Rich sobered. “No, before a killer came to town.”

Jonas watched the byplay. Where Walt sent out warning signals, Rich stepped into protection mode with Courtney. Jonas appreciated both tactics but neither would keep her safe. They needed more information. Fighting the unknown had proven too dangerous for everyone in town.

“Can you describe him?” Jonas asked her.

She rubbed her hands up and down her arms. “He grabbed me from behind. I didn’t see anything.”

Jonas tipped his head back against the pillow and closed his eyes. He tried to conjure up a view of the guy, but couldn’t. For all his training, his skills failed when he needed them most. “And I was too busy trying to get to you to concentrate on getting a description.”

“And then there’s the part where you were almost unconscious.” She reached out a hand but laid it on the railing instead of touching him.

His gaze went to her fingers before skipping back to Rich and his stupid smile. Jonas wondered if he’d ever regain his equilibrium. He had a job to do, but his performance suffered whenever she walked by.

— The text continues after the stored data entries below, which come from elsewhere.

(* ===== verification/Malloc.v ===== *)
(** * The shared memory allocator ([src/Tmk/src/sh_malloc.c])

    Free chunks of each bucket form a list; a chunk starts with its
    scrambled bucket number.  Bucket [i] has chunks of [2 ^ k] or
    [3 * 2 ^ (k - 1)] bytes.  The data are in shared memory, under the lock
    [TABLE_LOCK]; here is the view of the process that holds the lock. *)
From S2P Require Import Prelude Pages State Rpc Lock Exit.
Local Open Scope Z_scope.

Definition TABLE_LOCK : Z := 0.
Definition BUCKET_END : Z := 59.
Definition BUCKET_BEGIN : Z := 8.

(** [((2 | (i & 1)) << (i >> 1))] in an [unsigned long]. *)
Definition BUCKET_SIZE (i : Z) : Z := u32 (Z.shiftl (Z.lor 2 (Z.land i 1)) (Z.shiftr i 1)).

Definition C_xor_index : Z := u32 (-16909321).

(** [sizeof(chain->index)], [sizeof(struct Table)]. *)
Definition sizeof_index : Z := 4.
Definition sizeof_Table : Z := 4 + 4 * BUCKET_END.

(** [while (BUCKET_SIZE(bucket) < n) bucket++;]  A shift by 32 is undefined. *)
Fixpoint find_bucket (fuel : nat) (n bucket : Z) : option Z :=
  match fuel with
  | O => None
  | S fuel' => if BUCKET_SIZE bucket <? n then find_bucket fuel' n (bucket + 1) else Some bucket
  end.

Definition bucket_for (n : Z) : option Z := find_bucket 56 n BUCKET_BEGIN.

(** ** Accesses *)
Definition nextfit (b : Z) : M heap_table Z :=
  if (0 <=? b) && (b <? BUCKET_END) then gets (fun t => default 0 (sh_nextfit t !! b)) else undef.
Definition set_nextfit (b x : Z) : M heap_table unit :=
  if (0 <=? b) && (b <? BUCKET_END)
  then modify (fun t => set_sh_nextfit (<[b := x]> (sh_nextfit t)) t) else undef.
Definition chain_of (a : Z) : M heap_table Z := gets (fun t => default 0 (sh_chain t !! a)).
Definition index_of (a : Z) : M heap_table Z := gets (fun t => default 0 (sh_index t !! a)).
Definition set_index (a x : Z) : M heap_table unit :=
  modify (fun t => set_sh_index (<[a := x]> (sh_index t)) t).
Definition set_chain (a x : Z) : M heap_table unit :=
  modify (fun t => set_sh_chain (<[a := x]> (sh_chain t)) t).

(** [chain->index = bucket ^ C_xor_index; chain->chain = table->nextfit[bucket];
    table->nextfit[bucket] = chain;] *)
Definition push_chunk (bucket chain : Z) : M heap_table unit :=
  set_index chain (Z.lxor bucket C_xor_index);;
  next ← nextfit bucket;
  set_chain chain next;;
  set_nextfit bucket chain.

(** [assert(bucket == chain->index ^ C_xor_index)]: [==] binds tighter than [^]. *)
Definition assert_index (bucket chain : Z) : M heap_table unit :=
  i ← index_of chain;
  if Z.lxor (if bucket =? i then 1 else 0) C_xor_index =? 0 then exit_with "assert" else skip.

(** ** [sh_resize] *)

(** [while (bucket > start + 1) { ... }] *)
Fixpoint split_loop (fuel : nat) (start bucket : Z) : M heap_table unit :=
  match fuel with
  | O => undef
  | S fuel' =>
      if start + 1 <? bucket then
        chain ← nextfit bucket;
        next ← chain_of chain;
        set_nextfit bucket next;;
        assert_index bucket chain;;
        if bucket - 2 =? start + 1 then
          let low := 2 * (start / 2) in
          push_chunk low chain;;
          push_chunk start (chain + BUCKET_SIZE low);;
          push_chunk start (chain + BUCKET_SIZE low + BUCKET_SIZE start);;
          split_loop fuel' start start
        else
          push_chunk (bucket - 2) chain;;
          push_chunk (bucket - 2) (chain + BUCKET_SIZE (bucket - 2));;
          split_loop fuel' start (bucket - 2)
      else skip
  end.

(** [for (bucket = start + 2; bucket < BUCKET_END; bucket++) if (...) { ...; return 1; }] *)
Fixpoint resize_from (fuel : nat) (start bucket : Z) : M heap_table bool :=
  match fuel with
  | O => mret false
  | S fuel' =>
      if bucket <? BUCKET_END then
        chain ← nextfit bucket;
        if chain =? 0 then resize_from fuel' start (bucket + 1)
        else split_loop 60 start bucket;; mret true
      else mret false
  end.

Definition sh_resize (start : Z) : M heap_table bool := resize_from 60 start (start + 2).

(** ** Allocation and release, with the lock held *)

(** A new chunk at [curbrk], or NULL when it would pass the end.  The chunk's
    index is stored first: behind the last page that is a fault which
    [segv_handler] does not resolve. *)
Definition extend (page_size limit bucket : Z) : M heap_table Z :=
  when (page_size <=? BUCKET_SIZE bucket)
    (modify (fun t => set_sh_curbrk
       (u32 (Z.ldiff (sh_curbrk t + page_size) (page_size - 1) - sizeof_index)) t));;
  modify (fun t => set_sh_curbrk (Z.lor (sh_curbrk t) sizeof_index) t);;
  chain ← gets sh_curbrk;
  (if chain <? limit then set_index chain (Z.lxor bucket C_xor_index) else undef);;
  modify (fun t => set_sh_curbrk (u32 (sh_curbrk t + BUCKET_SIZE bucket)) t);;
  brk ← gets sh_curbrk;
  if limit <? brk then modify (set_sh_curbrk chain);; mret 0 else mret chain.

(** [while ((chain = table->nextfit[bucket]) == 0) if (0 == sh_resize(bucket)) ...] *)
Fixpoint take_chunk (fuel : nat) (page_size limit bucket : Z) : M heap_table Z :=
  match fuel with
  | O => undef
  | S fuel' =>
      chain ← nextfit bucket;
      if chain =? 0 then
        b ← sh_resize bucket;
        if b : bool then take_chunk fuel' page_size limit bucket
        else extend page_size limit bucket
      else
        next ← chain_of chain;
        set_nextfit bucket next;;
        mret chain
  end.

Definition release_chunk (chain bucket : Z) : M heap_table unit :=
  next ← nextfit bucket;
  set_chain chain next;;
  set_nextfit bucket chain.

(** [Tmk_sbrk], with the lock held.  Pointers have 32 bits. *)
Definition sbrk_locked (limit size : Z) : M heap_table Z :=
  brk ← gets sh_curbrk;
  let vadr := Z.ldiff (u32 (brk + 7)) 7 in
  if limit <? u32 (vadr + size) then mret 0
  else modify (set_sh_curbrk (u32 (vadr + size)));; mret vadr.

(** ** The operations *)
Definition on_sh {A} (m : M heap_table A) : Proc A := fun s =>
  match m (n_sh s) with
  | Ok (a, t) => Ok (a, set_n_sh t s)
  | Exit w => Exit w
  | Undef => Undef
  | Block => Block
  end.

(** [page_array_[Tmk_npages].vadr] *)
Definition limit_of (c : conf) : Z := vadr0 c + npages c * page_size c.

Section Operations.
Context {signals : Signals}.

(** The address of [table] itself, for [Tmk_distribute]. *)
Context (table_ptr : Z).

Definition table_initialize : Proc unit :=
  c ← config;
  bucket ← lift_opt (bucket_for sizeof_Table);
  modify (set_n_table (vadr0 c));;
  on_sh (modify (fun t => set_sh_nextfit ∅ (set_sh_curbrk (vadr0 c + BUCKET_SIZE bucket) t)));;
  modify (fun s => set_n_memory (<[table_ptr := [n_table s]]> (n_memory s)) s);;
  Tmk_distribute table_ptr 4.

Definition ensure_table : Proc unit :=
  t ← gets n_table;
  when (t =? 0) table_initialize.

Definition Tmk_sbrk (size : Z) : Proc Z :=
  let size := Z.ldiff (u32 (size + 7)) 7 in
  Tmk_lock_acquire TABLE_LOCK;;
  ensure_table;;
  c ← config;
  vadr ← on_sh (sbrk_locked (limit_of c) size);
  Tmk_lock_release TABLE_LOCK;;
  mret vadr.

(** The result is [&chain->chain], or 0. *)
Definition Tmk_malloc (size : Z) : Proc Z :=
  bucket ← lift_opt (bucket_for (u32 (size + sizeof_index)));
  Tmk_lock_acquire TABLE_LOCK;;
  ensure_table;;
  c ← config;
  chain ← on_sh (take_chunk 2 (page_size c) (limit_of c) bucket);
  Tmk_lock_release TABLE_LOCK;;
  if chain =? 0 then mret 0
  else on_sh (assert_index bucket chain);; mret (chain + sizeof_index).

Definition Tmk_free (ptr : Z) : Proc unit :=
  if ptr =? 0 then skip
  else
    let chain := u32 (ptr - sizeof_index) in
    i ← on_sh (index_of chain);
    let bucket := Z.lxor i C_xor_index in
    if bucket <? BUCKET_END then
      Tmk_lock_acquire TABLE_LOCK;;
      ensure_table;;
      on_sh (release_chunk chain bucket);;
      Tmk_lock_release TABLE_LOCK
    else skip.
End Operations.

He shook his head and tried to get his mind back on track. “What do we know?”

“You need to stay in here for a few…” Rich raised an eyebrow. “Why are you shaking your head?”

Never going to happen.
“I’m leaving as soon as the doctor signs the papers.”

This time Courtney wrapped her fingers around the metal bar to his bed in a hold tight enough to crush it. “We don’t even know what’s wrong with you.”